Exactly as they appear below, repeat the lines from the one with "(** Reduction of" through the one with "(** A device-tree", and no others.

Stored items

---------------

(** * memscav: scavenger of memory hidden from the kernel

    A shallow embedding of [drivers/misc/memscav.c] and the properties of
    its scan-and-scavenge engine.

    Conventions of the embedding:
    - [u64] / [unsigned long long] values are integers in [Z]; every C
      operation that can wrap is followed by [wrap64];
    - the module's globals ([unloadable], [hidden_blocks],
      [hidden_blocks_cnt], [ranges] with [ranges_len]) are the fields of
      [state], threaded explicitly through every function;
    - every kernel service the driver calls but does not define (the
      allocator, the resource tracker, memory hot-add, the module
      reference count, number parsing, the firmware tables, [sort]) is a
      field of [env];
    - loops over a finite list are structural recursions; the address loop
      of [find_hidden_blocks], which the C code bounds only by an
      arithmetic test, runs on fuel and reports when the fuel is gone. *)

From Stdlib Require Import ZArith List Bool Lia String Ascii.
From Stdlib Require Import Permutation Sorted Orders Mergesort HexString.
Import ListNotations.
Local Open Scope Z_scope.

(** ** Machine integers *)

Definition U64_MODULUS : Z := 2 ^ 64.
Definition U64_MAX : Z := U64_MODULUS - 1.

(** Reduction of an integer to the [u64] it denotes. *)
Definition wrap64 (z : Z) : Z := z mod U64_MODULUS.

(** [is_u64 z]: [z] is the value of some [u64]. *)
Definition is_u64 (z : Z) : Prop := 0 <= z < U64_MODULUS.

(** [~m] on 64 bits. *)
Definition not64 (m : Z) : Z := wrap64 (Z.lnot m).

(** [__ALIGN_KERNEL_MASK(x, mask)] is [((x) + (mask)) & ~(mask)]. *)
Definition ALIGN_MASK (x mask : Z) : Z :=
  Z.land (wrap64 (x + mask)) (not64 mask).

(** [ALIGN(x, a)] is [__ALIGN_KERNEL_MASK(x, (typeof(x))(a) - 1)]. *)
Definition ALIGN (x a : Z) : Z := ALIGN_MASK x (wrap64 (a - 1)).

(** [IS_ALIGNED(x, a)] is [((x) & ((typeof(x))(a) - 1)) == 0]. *)
Definition IS_ALIGNED (x a : Z) : bool := Z.land x (wrap64 (a - 1)) =? 0.

(** [unsigned int] arithmetic. *)
Definition wrap32 (z : Z) : Z := z mod 2 ^ 32.

(** Error numbers of [include/uapi/asm-generic/errno-base.h]. *)
Definition ENOMEM : Z := 12.
Definition EINVAL : Z := 22.

(** Constants of [include/linux/efi.h]. *)
Definition EFI_CONVENTIONAL_MEMORY : Z := 7.
Definition EFI_PAGE_SHIFT : Z := 12.

(** ** Data *)

(** [struct range] of [linux/range.h]: an inclusive interval. *)
Record range : Type := mk_range { r_start : Z; r_end : Z }.

(** [range_len] of [linux/range.h]: [range->end - range->start + 1]. *)
Definition range_len (r : range) : Z := wrap64 (r_end r - r_start r + 1).

(** The fields of [efi_memory_desc_t] the driver reads. *)
Record efi_memory_desc : Type :=
  mk_efi_md { md_type : Z; md_phys_addr : Z; md_num_pages : Z }.

(** A device-tree node of type [memory]: its [reg] entries, in order, as
    (address, size) pairs. [of_property_read_reg(np, i, ..)] succeeds
    exactly for the indices of this list. *)
Definition device_node : Type := list (Z * Z).

(** The module's global variables.

    [hidden_blocks] is the linked list, head first, of the [phys] fields.
    [ranges] is the array together with its length [ranges_len].
    [n_alloc] is a ghost counter: how many allocator calls have been made,
    which is the index of the next answer of the allocation oracle. *)
Record state : Type := mk_state {
  unloadable : bool;
  hidden_blocks : list Z;
  hidden_blocks_cnt : Z;
  ranges : list range;
  n_alloc : nat
}.

(** What [static] initialisation gives. *)
Definition initial_state : state :=
  {| unloadable := true; hidden_blocks := []; hidden_blocks_cnt := 0;
     ranges := []; n_alloc := 0 |}.

Definition set_unloadable (b : bool) (st : state) : state :=
  {| unloadable := b; hidden_blocks := hidden_blocks st;
     hidden_blocks_cnt := hidden_blocks_cnt st; ranges := ranges st;
     n_alloc := n_alloc st |}.

Definition set_hidden_blocks (l : list Z) (st : state) : state :=
  {| unloadable := unloadable st; hidden_blocks := l;
     hidden_blocks_cnt := hidden_blocks_cnt st; ranges := ranges st;
     n_alloc := n_alloc st |}.

Definition set_hidden_blocks_cnt (c : Z) (st : state) : state :=
  {| unloadable := unloadable st; hidden_blocks := hidden_blocks st;
     hidden_blocks_cnt := c; ranges := ranges st; n_alloc := n_alloc st |}.

Definition set_ranges (l : list range) (st : state) : state :=
  {| unloadable := unloadable st; hidden_blocks := hidden_blocks st;
     hidden_blocks_cnt := hidden_blocks_cnt st; ranges := l;
     n_alloc := n_alloc st |}.

Definition set_n_alloc (n : nat) (st : state) : state :=
  {| unloadable := unloadable st; hidden_blocks := hidden_blocks st;
     hidden_blocks_cnt := hidden_blocks_cnt st; ranges := ranges st;
     n_alloc := n |}.

(** The kernel as the driver sees it. *)
Record env : Type := mk_env {
  (** [memory_block_size_bytes()] *)
  block_sz : Z;
  (** [PAGE_SIZE], the size of a sysfs buffer *)
  PAGE_SIZE : nat;
  (** does the [k]-th call of [kmalloc]/[krealloc] succeed *)
  alloc_ok : nat -> bool;
  (** [region_intersects(start, size, IORESOURCE_MEM, IORES_DESC_NONE)
      == REGION_DISJOINT] *)
  region_disjoint : Z -> Z -> bool;
  (** [memory_add_physaddr_to_nid(phys)] *)
  memory_add_physaddr_to_nid : Z -> Z;
  (** the return code of [add_memory_driver_managed(nid, start, size,
      "System RAM (memscav)", MHP_MERGE_RESOURCE)] *)
  add_memory_driver_managed : Z -> Z -> Z -> Z;
  (** [try_module_get(THIS_MODULE)] *)
  try_module_get : bool;
  (** [kstrtoull(buf, 0, &v)]: [inl rc] with [rc] its non-zero return
      code, or [inr v] *)
  kstrtoull : string -> Z + Z;
  (** [efi_enabled(EFI_MEMMAP)] *)
  efi_memmap_enabled : bool;
  (** the descriptors [for_each_efi_memory_desc] walks *)
  efi_memmap : list efi_memory_desc;
  (** the nodes [of_find_node_by_type(np, "memory")] walks *)
  of_memory_nodes : list device_node;
  (** [sort(base, num, size, cmp, NULL)] of [lib/sort.c] on an array of
      [struct range] *)
  sort : list range -> (range -> range -> Z) -> list range
}.

(** What [sort] promises: the array is rearranged, and ends up ordered by
    the comparison function. *)
Definition sort_contract (e : env) : Prop :=
  forall (cmp : range -> range -> Z) (l : list range),
    (forall a b, cmp a b <= 0 \/ cmp b a <= 0) ->
    (forall a b c, cmp a b <= 0 -> cmp b c <= 0 -> cmp a c <= 0) ->
    Permutation l (sort e l cmp) /\
    StronglySorted (fun a b => cmp a b <= 0) (sort e l cmp).

(** ** The driver *)

Section Driver.

Variable e : env.

(** An allocator call: consult the oracle, count the call. *)
Definition kalloc (st : state) : bool * state :=
  (alloc_ok e (n_alloc st), set_n_alloc (S (n_alloc st)) st).

(** [hidden_block_add] *)
Definition hidden_block_add (phys : Z) (st : state) : Z * state :=
  let (ok, st1) := kalloc st in
  if ok then
    (0, set_hidden_blocks_cnt (wrap32 (hidden_blocks_cnt st1 + 1))
          (set_hidden_blocks (hidden_blocks st1 ++ [phys]) st1))
  else (- ENOMEM, st1).

(** [list_del] of the [i]-th node. *)
Definition list_del (i : nat) (l : list Z) : list Z :=
  firstn i l ++ skipn (S i) l.

(** [hidden_block_free(b)], [b] being the [i]-th node of the list. *)
Definition hidden_block_free (i : nat) (st : state) : state :=
  set_hidden_blocks_cnt (wrap32 (hidden_blocks_cnt st - 1))
    (set_hidden_blocks (list_del i (hidden_blocks st)) st).

(** The [while] loop of [hidden_blocks_purge]: each round frees the first
    entry, so the length of the list bounds the number of rounds. *)
Fixpoint purge_loop (rounds : nat) (st : state) : state :=
  match rounds with
  | O => st
  | S rounds' =>
      match hidden_blocks st with
      | [] => st
      | _ :: _ => purge_loop rounds' (hidden_block_free 0 st)
      end
  end.

(** [hidden_blocks_purge]; its [WARN_ON(hidden_blocks_cnt)] only logs. *)
Definition hidden_blocks_purge (st : state) : state :=
  purge_loop (List.length (hidden_blocks st)) st.

(** [ram_map_add] *)
Definition ram_map_add (base size : Z) (st : state) : Z * state :=
  let (ok, st1) := kalloc st in
  if ok then
    (0, set_ranges
          (ranges st1 ++ [mk_range base (wrap64 (base + size - 1))]) st1)
  else (- ENOMEM, st1).

(** [ram_map_free] *)
Definition ram_map_free (st : state) : state := set_ranges [] st.

(** [disable_unload] *)
Definition disable_unload (st : state) : state :=
  if negb (unloadable st) then st
  else if negb (try_module_get e) then st
  else set_unloadable false st.

(** [cmp_range] *)
Definition cmp_range (r1 r2 : range) : Z :=
  if r_start r1 <? r_start r2 then -1
  else if r_start r1 >? r_start r2 then 1
  else 0.

(** *** Range map builders *)

(** [md->num_pages << EFI_PAGE_SHIFT] *)
Definition efi_md_size (md : efi_memory_desc) : Z :=
  wrap64 (Z.shiftl (md_num_pages md) EFI_PAGE_SHIFT).

(** The [for_each_efi_memory_desc] loop of [ram_map_from_efi]. A non-zero
    first component is the [return rc] taken inside the loop. *)
Fixpoint efi_loop (mds : list efi_memory_desc) (st : state) : Z * state :=
  match mds with
  | [] => (0, st)
  | md :: rest =>
      if negb (md_type md =? EFI_CONVENTIONAL_MEMORY) then efi_loop rest st
      else
        let (rc, st1) := ram_map_add (md_phys_addr md) (efi_md_size md) st in
        if negb (rc =? 0) then (rc, ram_map_free st1)
        else efi_loop rest st1
  end.

(** [ram_map_from_efi] *)
Definition ram_map_from_efi (st : state) : Z * state :=
  if negb (efi_memmap_enabled e) then (- EINVAL, st)
  else
    let (rc, st1) := efi_loop (efi_memmap e) st in
    if negb (rc =? 0) then (rc, st1)
    else (0, set_ranges (sort e (ranges st1) cmp_range) st1).

(** [of_get_address(np, idx, &size, NULL)]: the [idx]-th entry of the
    [reg] property with its size, or [NULL] when there is none. *)
Definition of_get_address (np : device_node) (idx : nat) : option (Z * Z) :=
  nth_error np idx.

(** [of_property_read_reg]: [inl rc] for a non-zero return code, [inr]
    with the address and size read otherwise. *)
Definition of_property_read_reg (np : device_node) (idx : nat)
  : Z + (Z * Z) :=
  match of_get_address np idx with
  | None => inl (- EINVAL)
  | Some (addr, size) => inr (addr, size)
  end.
(** * Cucumber expressions (Go): the expression rewriter and the matcher

    A shallow embedding of [cucumber_expression.go].  Go strings are byte
    strings, modelled by [string]; a function returning [(T, error)] returns a
    [result]; a function that may panic returns an [outcome]; the receiver
    [c *CucumberExpression] and the memory its slices and pointers live in are
    passed explicitly. *)

From Stdlib Require Import String Ascii List Arith Bool Lia.
Import ListNotations.

Local Open Scope list_scope.
Local Open Scope string_scope.

(** ** Errors, results and panics *)

(** The error values the file constructs ([NewCucumberExpressionError],
    [NewUndefinedParameterTypeError]), the errors of the collaborators it calls
    and the run-time errors of the Go runtime. *)
Inductive error : Type :=
| CucumberExpressionError (message : string)
| UndefinedParameterTypeError (typeName : string)
| CollaboratorError (message : string)
| RuntimeError (message : string).

Definition NewCucumberExpressionError (message : string) : error :=
  CucumberExpressionError message.

Definition NewUndefinedParameterTypeError (typeName : string) : error :=
  UndefinedParameterTypeError typeName.

(** Go's [(A, error)]: exactly one of the two is meaningful to the callers. *)
Inductive result (A : Type) : Type :=
| Ok (a : A)
| Err (e : error).
Arguments Ok {A} a.
Arguments Err {A} e.

(** A call either returns or panics with a value ([panic(err)]). *)
Inductive outcome (A : Type) : Type :=
| Returned (a : A)
| Panicked (v : error).
Arguments Returned {A} a.
Arguments Panicked {A} v.
(** * GFS Winter Weather: a shallow embedding of the front end and of the
      back end's run cache

    The development follows the layout of the repository:

    - [JsString]: the two built-in string methods the station lookup relies
      on ([String.prototype.trim] and [String.prototype.toUpperCase]);
    - [MetarStations]: [frontend/src/metarStations.ts];
    - [UseForecast]: [frontend/src/useForecast.ts], the fetch hook and the
      response types it declares;
    - [LocationBar], [App], [ForecastPanel]: what the three components
      decide (which station is selected, which blocks are shown);
    - [ServiceWorker]: the offline-fallback service worker;
    - [Backend]: the run cache, on its own and shared by concurrent
      requests.  The Python sources of the back end are not part of the
      tree, so this module is written from the design document and says so
      at each definition.

    Definitions come first (Part I); the theorems about the claims follow
    (Part II), then further properties of the front end (Part III). *)

From Stdlib Require Import ZArith NArith QArith List String Ascii Bool Lia.
From Stdlib Require Import DecimalString DecimalPos DecimalN.
From stdpp Require Import base option list gmap strings.
Import ListNotations.

Set Warnings "-register-all".

Local Open Scope N_scope.

(* ===================================================================== *)
(** * Part I: the embedding                                               *)
(* ===================================================================== *)

(* --------------------------------------------------------------------- *)
(** ** JavaScript strings                                                 *)
(* --------------------------------------------------------------------- *)

Module JsString.

(** A JavaScript string is represented by the code points ECMAScript's
    [StringToCodePoints] reads off it (an unpaired surrogate is a code point
    of its own).  [trim] and [toUpperCase] are specified on that sequence,
    and [===] on two strings is equality of their sequences. *)
Definition jsstring := list N.

(** A literal of the source, every character of which is ASCII. *)
Definition js (s : string) : jsstring :=
  map N_of_ascii (list_ascii_of_string s).

(** [===] on two strings. *)
Fixpoint strict_eq (a b : jsstring) : bool :=
  match a, b with
  | [], [] => true
  | x :: a', y :: b' => (x =? y) && strict_eq a' b'
  | _, _ => false
  end.

(** ECMAScript's WhiteSpace production: TAB, VT, FF, ZWNBSP and the code
    points of general category Zs. *)
Definition is_white_space (c : N) : bool :=
  (c =? 0x9) || (c =? 0xB) || (c =? 0xC) || (c =? 0xFEFF) ||
  (c =? 0x20) || (c =? 0xA0) || (c =? 0x1680) ||
  ((0x2000 <=? c) && (c <=? 0x200A)) ||
  (c =? 0x202F) || (c =? 0x205F) || (c =? 0x3000).

(** ECMAScript's LineTerminator production: LF, CR, LS, PS. *)
Definition is_line_terminator (c : N) : bool :=
  (c =? 0xA) || (c =? 0xD) || (c =? 0x2028) || (c =? 0x2029).

(** What [trim] strips. *)
Definition is_trimmable (c : N) : bool :=
  is_white_space c || is_line_terminator c.

Fixpoint trim_start (s : jsstring) : jsstring :=
  match s with
  | [] => []
  | c :: s' => if is_trimmable c then trim_start s' else s
  end.

Fixpoint trim_end (s : jsstring) : jsstring :=
  match s with
  | [] => []
  | c :: s' =>
      match trim_end s' with
      | [] => if is_trimmable c then [] else [c]
      | r => c :: r
      end
  end.
(** * SecurityManagerAI: sessions, two-factor gate and audit log

    A shallow embedding of [security_manager.py], followed by the email
    handler of [email_handler.py] and the coordinator of
    [ai_coordinator.py] that drives both.  The security manager keeps two
    pieces of mutable state, the dictionary [active_sessions] (token to
    session) and the list [access_logs]; its methods also read the wall
    clock ([datetime.now()]) and the operating system's random source
    ([secrets.token_urlsafe]).  Methods are computations in a state and
    exception monad over the object together with that environment.

    Conventions.
    - A [datetime] is an integer count of microseconds (the resolution of
      [datetime.now()]); [timedelta(seconds=n)] is [n * 1000000].  The
      calendar range of [datetime] is not represented.
    - [isoformat()] strings are represented by the datetime they print.
    - Every [datetime.now()] in the source is a separate clock reading.
    - Calls to [logging] write to the process log, not to the object, and
      are left out. *)

From Stdlib Require Import ZArith NArith Ascii String List Lia.
From Stdlib.Strings Require Import Byte.
From stdpp Require Import gmap strings list fin_maps.

Local Open Scope string_scope.
Local Open Scope list_scope.

(** ** Python values held in the configuration *)

(** The configuration comes from [json.load]; its values are dynamically
    typed and the constructor stores them unchecked.  Floating point
    numbers are not represented. *)
#[local] Set Warnings "-register-all".
Inductive pyval : Type :=
  | PNone
  | PBool (b : bool)
  | PInt (n : Z)
  | PStr (s : string)
  | PList (l : list pyval)
  | PDict (d : list (string * pyval)).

---------------

Answer space
(** Reduction of an integer to the [u64] it denotes. *)
Definition wrap64 (z : Z) : Z := z mod U64_MODULUS.

(** [is_u64 z]: [z] is the value of some [u64]. *)
Definition is_u64 (z : Z) : Prop := 0 <= z < U64_MODULUS.

(** [~m] on 64 bits. *)
Definition not64 (m : Z) : Z := wrap64 (Z.lnot m).

(** [__ALIGN_KERNEL_MASK(x, mask)] is [((x) + (mask)) & ~(mask)]. *)
Definition ALIGN_MASK (x mask : Z) : Z :=
  Z.land (wrap64 (x + mask)) (not64 mask).

(** [ALIGN(x, a)] is [__ALIGN_KERNEL_MASK(x, (typeof(x))(a) - 1)]. *)
Definition ALIGN (x a : Z) : Z := ALIGN_MASK x (wrap64 (a - 1)).

(** [IS_ALIGNED(x, a)] is [((x) & ((typeof(x))(a) - 1)) == 0]. *)
Definition IS_ALIGNED (x a : Z) : bool := Z.land x (wrap64 (a - 1)) =? 0.

(** [unsigned int] arithmetic. *)
Definition wrap32 (z : Z) : Z := z mod 2 ^ 32.

(** Error numbers of [include/uapi/asm-generic/errno-base.h]. *)
Definition ENOMEM : Z := 12.
Definition EINVAL : Z := 22.

(** Constants of [include/linux/efi.h]. *)
Definition EFI_CONVENTIONAL_MEMORY : Z := 7.
Definition EFI_PAGE_SHIFT : Z := 12.

(** ** Data *)

(** [struct range] of [linux/range.h]: an inclusive interval. *)
Record range : Type := mk_range { r_start : Z; r_end : Z }.

(** [range_len] of [linux/range.h]: [range->end - range->start + 1]. *)
Definition range_len (r : range) : Z := wrap64 (r_end r - r_start r + 1).

(** The fields of [efi_memory_desc_t] the driver reads. *)
Record efi_memory_desc : Type :=
  mk_efi_md { md_type : Z; md_phys_addr : Z; md_num_pages : Z }.

(** A device-tree node of type [memory]: its [reg] entries, in order, as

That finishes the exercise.